-- Input follows --

(** C19: updating a setattr, link-change or write entry of a log in place (not a
    dentry), with metadata checksums off, is failure atomic: a power failure inside [nova_inplace_update_log_entry]
    mounts to the entry as it was or to the entry with all its new fields,
    never to a mix; once it has returned the new fields are durable. *)
Theorem inplace_update_crash_atomic uninit cpu jb k inode entry info fs s :
  metadata_csum cfg = false → ready cfg (view s) cpu jb k →
  entry mod 8 = 0 → 8 <= entry < 2 ^ 64 - 64 →
  (∀ x, in_range entry (nova_get_log_entry_size (ei_type info)) x → ¬ journal_area cfg jb x) →
  inplace_fields inode info = Some fs →
  crash_atomic cfg jb (nova_inplace_update_log_entry uninit cpu inode entry info) s 0
    (write_fields entry fs (view s)).
Proof.
  intros Hm Hrd Ha Hb Hclear Hf.
  pose proof (protocol_atomic cfg (logentry_fields entry (ei_type info)) cpu jb k
    (λ _, nova_update_log_entry inode entry info) 0
    (field_events entry fs ++ flush_events (support_clwb cfg) entry 64 ++ [EFence]) s) as Hp.
  rewrite apply_events_app, field_events_view in Hp.
  rewrite apply_events_no_store in Hp by apply (flush_fence_no_store _ _ _ true).
  pose proof (inplace_fields_ok _ _ _ Hf) as Hok.
  assert (Hs : 8 * (nova_get_log_entry_size (ei_type info) / 8) <= 64)
    by (destruct (ei_type info); vm_compute; discriminate).
  eapply crash_atomic_ext; [|apply Hp]; clear Hp.
  - unfold nova_inplace_update_log_entry. rewrite Hm.
    etrans; [apply bind_congr; [by apply create_logentry_is_transaction|reflexivity]|].
    apply bind_ext; intros t s1.
    by rewrite !(bind_Ok _ _ _ _ _ (nova_update_log_entry_eq _ entry _ _ s1 Hm Hf)).
  - done.
  - unfold logentry_fields. rewrite length_fmap, length_seq. apply Nat.ltb_lt. by destruct (ei_type info).
  - by apply logentry_fields_ok.
  - intros _ s1 _. by apply nova_update_log_entry_eq.
  - events_in. eapply stores_in_mono; [by apply field_events_in|].
    intros x. by apply in_logentry.
  - events_ok. by eapply field_events_ok.
  - intros l. apply unflushed_covered; [lia| | |by repeat constructor].
    + eapply stores_in_mono; [by apply field_events_in|]. unfold in_range. lia.
    + by eapply field_events_ok.
Qed.

(** *** Checksums *)

(** The length of the entry at [entry] in [m]. *)
Definition len_in (m : mem) (t : nova_entry_type) (entry : Z) : Z :=
  match t with
  | DIR_LOG => load 2 m (entry + de_de_len)
  | t => nova_get_log_entry_size t
  end.
(** What [nova_calc_entry_csum] computes: the CRC of the entry without its
    checksum field. *)
Definition csum_in (m : mem) (t : nova_entry_type) (entry : Z) : Z :=
  let crc := nova_crc32c NOVA_INIT_CSUM (read_bytes m entry (Z.to_nat (csum_off t))) in
  let rest := len_in m t entry - (csum_off t + NOVA_META_CSUM_LEN) in
  if rest >? 0 then
    nova_crc32c crc (read_bytes m (entry + csum_off t + NOVA_META_CSUM_LEN) (Z.to_nat rest))
  else crc.

(** A well-formed entry: a known type, and a dentry that covers its header. *)
Record entry_wf (m : mem) (t : nova_entry_type) (entry : Z) : Prop := {
  wf_type : type_of_code (load 1 m entry) = Some t;
  wf_known : t ≠ NEXT_PAGE;
  wf_len : csum_off t + NOVA_META_CSUM_LEN <= len_in m t entry
}.

Lemma len_in_range m t entry : 0 <= len_in m t entry < 2 ^ 16.
Proof. destruct t; simpl; try lia. apply (load_bound 2). Qed.

Lemma csum_off_range t : 0 <= csum_off t.
Proof. destruct t; vm_compute; discriminate. Qed.

Lemma entry_len_eq t entry s :
  t ≠ NEXT_PAGE → entry_len t entry s = Ok (len_in (view s) t entry, s).
Proof. by destruct t. Qed.

Lemma nova_get_entry_type_eq entry s :
  mcsafe_rc cfg (Some entry) 1 = 0 →
  nova_get_entry_type entry s = Ok (load 1 (view s) entry, s).
Proof. intros Hmc. unfold nova_get_entry_type. by rewrite Hmc. Qed.

Lemma nova_calc_entry_csum_eq t entry s :
  mcsafe_rc cfg (Some entry) 1 = 0 → entry_wf (view s) t entry →
  nova_calc_entry_csum entry s = Ok (csum_in (view s) t entry, s).
Proof.
  intros Hmc [Ht Hk Hl]. unfold nova_calc_entry_csum.
  erewrite bind_Ok; [|by apply nova_get_entry_type_eq]. rewrite Ht.
  pose proof (len_in_range (view s) t entry). pose proof (csum_off_range t).
  unfold NOVA_META_CSUM_LEN in *.
  assert (Hgo : (len ← entry_len t entry;
    if len >? 0 then
      csum ← gets (λ s, nova_crc32c NOVA_INIT_CSUM
                          (read_bytes (view s) entry (Z.to_nat (csum_off t))));
      let rest := u64 (len - (csum_off t + 4)) in
      if rest >? 0 then
        gets (λ s, nova_crc32c csum
                (read_bytes (view s) (entry + csum_off t + 4) (Z.to_nat rest)))
      else mret csum
    else mret 0) s = Ok (csum_in (view s) t entry, s)).
  { erewrite bind_Ok; [|by apply entry_len_eq].
    destruct (Z.gtb_spec (len_in (view s) t entry) 0); [|lia].
    erewrite bind_Ok; [|done]. cbv zeta. rewrite wrap_small by lia.
    unfold csum_in, NOVA_META_CSUM_LEN. by destruct (_ >? 0). }
  destruct t; try done; exact Hgo.
Qed.

(** Rewriting the checksum field does not change what is checksummed. *)
Lemma csum_in_update m t entry v :
  entry_wf m t entry →
  let m' := write_int 4 (entry + csum_off t) v m in
  entry_wf m' t entry ∧ csum_in m' t entry = csum_in m t entry.
Proof.
  intros [Ht Hk Hl] m'.
  assert (Hout : ∀ x, ¬ in_range (entry + csum_off t) 4 x → m' !!! x = m !!! x).
  { intros x Hx. apply write_bytes_out. by rewrite length_bytes_of. }
  assert (Hcs : t ≠ NEXT_PAGE → 12 <= csum_off t) by (destruct t; vm_compute; congruence).
  specialize (Hcs Hk).
  assert (Hlen : len_in m' t entry = len_in m t entry).
  { destruct t; try done. apply load_ext. intros x Hx. apply Hout.
    unfold in_range, de_de_len, de_csum, csum_off in *. lia. }
  split; [split|].
  - rewrite <- Ht. f_equal. apply load_ext. intros x Hx. apply Hout. unfold in_range in *. lia.
  - done.
  - by rewrite Hlen.
  - unfold csum_in. rewrite Hlen. unfold NOVA_META_CSUM_LEN.
    rewrite (read_bytes_ext m' m entry);
      [rewrite (read_bytes_ext m' m (entry + csum_off t + 4)); [done|]|];
      intros x Hx; apply Hout; unfold in_range in *; lia.
Qed.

-- Input concluded --

> Exercise: Above are the records. Print exactly, and only, the lines from the line with "- events_in. eapply" to the line with "Proof. intros Hmc.", both inclusive.

> Problem solution:
  - events_in. eapply stores_in_mono; [by apply field_events_in|].
    intros x. by apply in_logentry.
  - events_ok. by eapply field_events_ok.
  - intros l. apply unflushed_covered; [lia| | |by repeat constructor].
    + eapply stores_in_mono; [by apply field_events_in|]. unfold in_range. lia.
    + by eapply field_events_ok.
Qed.

(** *** Checksums *)

(** The length of the entry at [entry] in [m]. *)
Definition len_in (m : mem) (t : nova_entry_type) (entry : Z) : Z :=
  match t with
  | DIR_LOG => load 2 m (entry + de_de_len)
  | t => nova_get_log_entry_size t
  end.
(** What [nova_calc_entry_csum] computes: the CRC of the entry without its
    checksum field. *)
Definition csum_in (m : mem) (t : nova_entry_type) (entry : Z) : Z :=
  let crc := nova_crc32c NOVA_INIT_CSUM (read_bytes m entry (Z.to_nat (csum_off t))) in
  let rest := len_in m t entry - (csum_off t + NOVA_META_CSUM_LEN) in
  if rest >? 0 then
    nova_crc32c crc (read_bytes m (entry + csum_off t + NOVA_META_CSUM_LEN) (Z.to_nat rest))
  else crc.

(** A well-formed entry: a known type, and a dentry that covers its header. *)
Record entry_wf (m : mem) (t : nova_entry_type) (entry : Z) : Prop := {
  wf_type : type_of_code (load 1 m entry) = Some t;
  wf_known : t ≠ NEXT_PAGE;
  wf_len : csum_off t + NOVA_META_CSUM_LEN <= len_in m t entry
}.

Lemma len_in_range m t entry : 0 <= len_in m t entry < 2 ^ 16.
Proof. destruct t; simpl; try lia. apply (load_bound 2). Qed.

Lemma csum_off_range t : 0 <= csum_off t.
Proof. destruct t; vm_compute; discriminate. Qed.

Lemma entry_len_eq t entry s :
  t ≠ NEXT_PAGE → entry_len t entry s = Ok (len_in (view s) t entry, s).
Proof. by destruct t. Qed.

Lemma nova_get_entry_type_eq entry s :
  mcsafe_rc cfg (Some entry) 1 = 0 →
  nova_get_entry_type entry s = Ok (load 1 (view s) entry, s).
Proof. intros Hmc. unfold nova_get_entry_type. by rewrite Hmc. Qed.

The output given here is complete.